**Work instructions**.
Starting with the line containing "Inductive comp (A" and going on through the line containing "Import Comp.", return the lines of the data below exactly, and only those.

**Material provided**.
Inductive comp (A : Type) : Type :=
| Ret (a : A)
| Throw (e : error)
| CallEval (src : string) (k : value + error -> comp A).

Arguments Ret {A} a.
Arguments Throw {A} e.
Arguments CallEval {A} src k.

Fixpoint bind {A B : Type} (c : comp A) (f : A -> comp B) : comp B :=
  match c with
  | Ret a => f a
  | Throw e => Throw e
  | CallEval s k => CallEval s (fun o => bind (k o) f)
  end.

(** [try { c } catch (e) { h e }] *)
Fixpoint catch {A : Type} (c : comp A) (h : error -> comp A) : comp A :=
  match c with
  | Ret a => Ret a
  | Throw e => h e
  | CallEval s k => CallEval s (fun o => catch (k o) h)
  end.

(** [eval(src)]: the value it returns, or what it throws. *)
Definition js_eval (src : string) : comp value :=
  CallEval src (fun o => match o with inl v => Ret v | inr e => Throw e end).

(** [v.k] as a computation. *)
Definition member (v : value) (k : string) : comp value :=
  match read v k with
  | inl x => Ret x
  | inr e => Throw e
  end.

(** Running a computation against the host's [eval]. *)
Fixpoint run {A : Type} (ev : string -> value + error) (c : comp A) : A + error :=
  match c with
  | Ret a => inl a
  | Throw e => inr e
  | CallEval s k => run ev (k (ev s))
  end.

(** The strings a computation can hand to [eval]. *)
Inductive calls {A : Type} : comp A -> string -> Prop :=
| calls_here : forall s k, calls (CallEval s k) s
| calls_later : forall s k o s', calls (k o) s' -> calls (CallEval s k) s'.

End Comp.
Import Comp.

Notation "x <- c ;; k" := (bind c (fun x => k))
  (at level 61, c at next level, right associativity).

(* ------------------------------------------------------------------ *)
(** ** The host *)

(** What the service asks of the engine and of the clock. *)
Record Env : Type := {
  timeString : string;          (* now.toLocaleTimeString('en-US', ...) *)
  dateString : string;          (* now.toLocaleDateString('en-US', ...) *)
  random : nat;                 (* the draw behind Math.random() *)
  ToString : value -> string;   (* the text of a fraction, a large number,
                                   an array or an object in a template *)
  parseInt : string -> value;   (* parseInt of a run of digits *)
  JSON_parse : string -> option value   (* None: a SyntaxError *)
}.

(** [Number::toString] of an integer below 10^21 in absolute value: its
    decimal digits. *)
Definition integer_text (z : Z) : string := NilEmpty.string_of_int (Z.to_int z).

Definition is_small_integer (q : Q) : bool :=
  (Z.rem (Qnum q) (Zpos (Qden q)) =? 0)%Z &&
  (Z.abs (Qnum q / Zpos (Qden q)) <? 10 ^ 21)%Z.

---

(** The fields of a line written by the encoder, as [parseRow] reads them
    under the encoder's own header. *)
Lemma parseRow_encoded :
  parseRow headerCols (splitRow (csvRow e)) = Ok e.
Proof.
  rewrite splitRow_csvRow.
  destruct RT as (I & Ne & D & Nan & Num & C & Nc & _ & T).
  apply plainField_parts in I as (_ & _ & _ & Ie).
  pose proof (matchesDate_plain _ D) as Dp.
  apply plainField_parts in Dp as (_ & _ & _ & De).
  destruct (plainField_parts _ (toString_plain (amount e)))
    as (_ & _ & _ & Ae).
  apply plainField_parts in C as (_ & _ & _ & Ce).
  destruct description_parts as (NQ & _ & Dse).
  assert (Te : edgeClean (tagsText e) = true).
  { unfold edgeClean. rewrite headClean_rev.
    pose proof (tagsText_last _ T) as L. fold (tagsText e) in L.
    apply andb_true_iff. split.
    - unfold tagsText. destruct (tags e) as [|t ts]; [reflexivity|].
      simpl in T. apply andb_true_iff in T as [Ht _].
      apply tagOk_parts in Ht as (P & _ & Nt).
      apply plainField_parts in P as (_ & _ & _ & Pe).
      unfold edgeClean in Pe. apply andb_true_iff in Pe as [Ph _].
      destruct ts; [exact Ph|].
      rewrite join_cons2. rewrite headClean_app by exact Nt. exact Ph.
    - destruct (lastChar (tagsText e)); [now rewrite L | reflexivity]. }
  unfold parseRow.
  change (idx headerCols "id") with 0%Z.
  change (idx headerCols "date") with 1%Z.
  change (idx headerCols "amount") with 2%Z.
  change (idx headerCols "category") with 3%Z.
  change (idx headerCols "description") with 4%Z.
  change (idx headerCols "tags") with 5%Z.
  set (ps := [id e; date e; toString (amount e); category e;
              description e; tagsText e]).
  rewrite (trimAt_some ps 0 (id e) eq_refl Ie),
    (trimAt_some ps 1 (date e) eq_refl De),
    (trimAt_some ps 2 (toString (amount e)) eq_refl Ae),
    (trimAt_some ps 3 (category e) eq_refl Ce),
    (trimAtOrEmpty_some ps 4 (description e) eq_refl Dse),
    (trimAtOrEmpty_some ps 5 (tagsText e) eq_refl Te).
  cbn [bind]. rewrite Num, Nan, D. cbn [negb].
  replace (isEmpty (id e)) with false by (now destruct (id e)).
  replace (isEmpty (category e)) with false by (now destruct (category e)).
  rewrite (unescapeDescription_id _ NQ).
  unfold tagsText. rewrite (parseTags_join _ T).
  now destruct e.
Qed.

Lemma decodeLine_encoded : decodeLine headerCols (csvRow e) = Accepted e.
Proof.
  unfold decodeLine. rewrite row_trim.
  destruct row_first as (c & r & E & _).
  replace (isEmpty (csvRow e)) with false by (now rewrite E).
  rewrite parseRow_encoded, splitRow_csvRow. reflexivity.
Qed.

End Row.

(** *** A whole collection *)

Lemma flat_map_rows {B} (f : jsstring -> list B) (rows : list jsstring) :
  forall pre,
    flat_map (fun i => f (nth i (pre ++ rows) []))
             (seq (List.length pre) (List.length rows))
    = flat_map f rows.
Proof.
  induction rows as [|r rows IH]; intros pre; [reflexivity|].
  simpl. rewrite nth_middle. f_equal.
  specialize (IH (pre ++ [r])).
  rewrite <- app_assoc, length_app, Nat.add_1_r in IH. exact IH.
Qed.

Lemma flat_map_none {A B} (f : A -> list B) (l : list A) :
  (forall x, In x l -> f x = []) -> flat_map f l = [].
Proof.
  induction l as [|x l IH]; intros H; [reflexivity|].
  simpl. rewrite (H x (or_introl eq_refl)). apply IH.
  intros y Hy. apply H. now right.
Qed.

---

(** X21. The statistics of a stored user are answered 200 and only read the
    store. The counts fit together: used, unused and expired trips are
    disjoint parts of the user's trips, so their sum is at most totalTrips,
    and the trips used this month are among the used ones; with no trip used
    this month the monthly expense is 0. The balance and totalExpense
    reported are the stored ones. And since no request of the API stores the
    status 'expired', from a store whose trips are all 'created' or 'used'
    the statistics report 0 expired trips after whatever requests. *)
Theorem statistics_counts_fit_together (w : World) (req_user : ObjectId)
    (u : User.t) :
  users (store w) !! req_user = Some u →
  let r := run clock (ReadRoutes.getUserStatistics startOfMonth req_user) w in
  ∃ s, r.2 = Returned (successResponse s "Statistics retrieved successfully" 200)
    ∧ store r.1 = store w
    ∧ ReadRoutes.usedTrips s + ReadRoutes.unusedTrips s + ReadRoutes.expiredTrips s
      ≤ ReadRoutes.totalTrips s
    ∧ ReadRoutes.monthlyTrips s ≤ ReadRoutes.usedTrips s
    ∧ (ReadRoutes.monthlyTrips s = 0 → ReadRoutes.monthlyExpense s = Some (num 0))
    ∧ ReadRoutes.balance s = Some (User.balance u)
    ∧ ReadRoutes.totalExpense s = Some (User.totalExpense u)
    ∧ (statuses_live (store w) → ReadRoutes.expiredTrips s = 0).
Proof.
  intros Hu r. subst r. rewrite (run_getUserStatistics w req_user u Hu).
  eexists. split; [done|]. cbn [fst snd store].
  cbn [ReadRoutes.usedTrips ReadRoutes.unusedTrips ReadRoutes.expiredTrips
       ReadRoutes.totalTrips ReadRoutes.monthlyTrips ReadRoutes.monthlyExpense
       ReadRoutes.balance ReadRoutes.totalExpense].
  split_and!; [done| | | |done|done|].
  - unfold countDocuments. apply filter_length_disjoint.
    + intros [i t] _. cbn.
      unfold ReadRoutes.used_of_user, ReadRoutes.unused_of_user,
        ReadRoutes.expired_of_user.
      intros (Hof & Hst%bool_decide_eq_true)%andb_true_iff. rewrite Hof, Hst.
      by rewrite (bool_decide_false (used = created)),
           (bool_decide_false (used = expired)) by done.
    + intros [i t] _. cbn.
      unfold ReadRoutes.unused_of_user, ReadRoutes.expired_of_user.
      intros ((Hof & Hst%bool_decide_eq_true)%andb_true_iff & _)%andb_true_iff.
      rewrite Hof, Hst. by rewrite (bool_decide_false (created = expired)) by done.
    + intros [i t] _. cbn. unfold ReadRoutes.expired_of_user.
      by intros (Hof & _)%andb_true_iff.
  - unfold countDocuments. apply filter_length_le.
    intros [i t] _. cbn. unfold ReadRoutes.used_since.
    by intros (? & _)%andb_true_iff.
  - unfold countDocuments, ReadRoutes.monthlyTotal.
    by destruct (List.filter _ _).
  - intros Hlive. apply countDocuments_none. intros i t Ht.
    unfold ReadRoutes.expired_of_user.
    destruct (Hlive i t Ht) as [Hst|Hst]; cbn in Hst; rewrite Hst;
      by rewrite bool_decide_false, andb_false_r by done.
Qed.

**Answer box**.
Inductive comp (A : Type) : Type :=
| Ret (a : A)
| Throw (e : error)
| CallEval (src : string) (k : value + error -> comp A).

Arguments Ret {A} a.
Arguments Throw {A} e.
Arguments CallEval {A} src k.

Fixpoint bind {A B : Type} (c : comp A) (f : A -> comp B) : comp B :=
  match c with
  | Ret a => f a
  | Throw e => Throw e
  | CallEval s k => CallEval s (fun o => bind (k o) f)
  end.

(** [try { c } catch (e) { h e }] *)
Fixpoint catch {A : Type} (c : comp A) (h : error -> comp A) : comp A :=
  match c with
  | Ret a => Ret a
  | Throw e => h e
  | CallEval s k => CallEval s (fun o => catch (k o) h)
  end.

(** [eval(src)]: the value it returns, or what it throws. *)
Definition js_eval (src : string) : comp value :=
  CallEval src (fun o => match o with inl v => Ret v | inr e => Throw e end).

(** [v.k] as a computation. *)
Definition member (v : value) (k : string) : comp value :=
  match read v k with
  | inl x => Ret x
  | inr e => Throw e
  end.

(** Running a computation against the host's [eval]. *)
Fixpoint run {A : Type} (ev : string -> value + error) (c : comp A) : A + error :=
  match c with
  | Ret a => inl a
  | Throw e => inr e
  | CallEval s k => run ev (k (ev s))
  end.

(** The strings a computation can hand to [eval]. *)
Inductive calls {A : Type} : comp A -> string -> Prop :=
| calls_here : forall s k, calls (CallEval s k) s
| calls_later : forall s k o s', calls (k o) s' -> calls (CallEval s k) s'.

End Comp.
Import Comp.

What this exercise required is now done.